* _REQUIRED WORK_:
Up to and including the line with "intros Hc. unfold", reproduce the listing below exactly, beginning at its first line.

*****

(** [animateNumber] returns on a target that has a number; when it
    throws, it throws the TypeError of the conversion and has set no
    timer. *)
Lemma animateNumber_returns (elementId : string) (target : JsValue)
  (w : World) :
  converts target = true ->
  completion (animateNumber elementId target) w = Normal tt.
Proof.
  intros Hc. unfold completion, animateNumber, bind, getElementById, gets.
  cbn. destruct (lookup elementId (elements (document w))) as [t|]; cbn;
    [|reflexivity].
  destruct (strict_eq_num target _); cbn; [reflexivity|].
  pose proof (ToNumber_outcome target) as H. rewrite Hc in H.
  destruct H as [number ->]. reflexivity.
Qed.

Lemma animateNumber_throws (elementId : string) (target : JsValue)
  (w w' : World) (e : Error) :
  animateNumber elementId target w = (Throw e, w') ->
  w' = w /\ e = mkError cannot_convert_message.
Proof.
  unfold animateNumber, bind, getElementById, gets.
  cbn. destruct (lookup elementId (elements (document w))) as [t|]; cbn;
    [|discriminate].
  destruct (strict_eq_num target _); cbn; [discriminate|].
  unfold lift. destruct (ToNumber target) as [number|e0] eqn:E; cbn;
    [discriminate|].
  intros [= <- <-]. split; [reflexivity|].
  exact (outcome_throws _ _ _ (ToNumber_outcome target) E).
Qed.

*****

* _EXERCISE RESULT_:
(** [animateNumber] returns on a target that has a number; when it
    throws, it throws the TypeError of the conversion and has set no
    timer. *)
Lemma animateNumber_returns (elementId : string) (target : JsValue)
  (w : World) :
  converts target = true ->
  completion (animateNumber elementId target) w = Normal tt.
Proof.
  intros Hc. unfold completion, animateNumber, bind, getElementById, gets.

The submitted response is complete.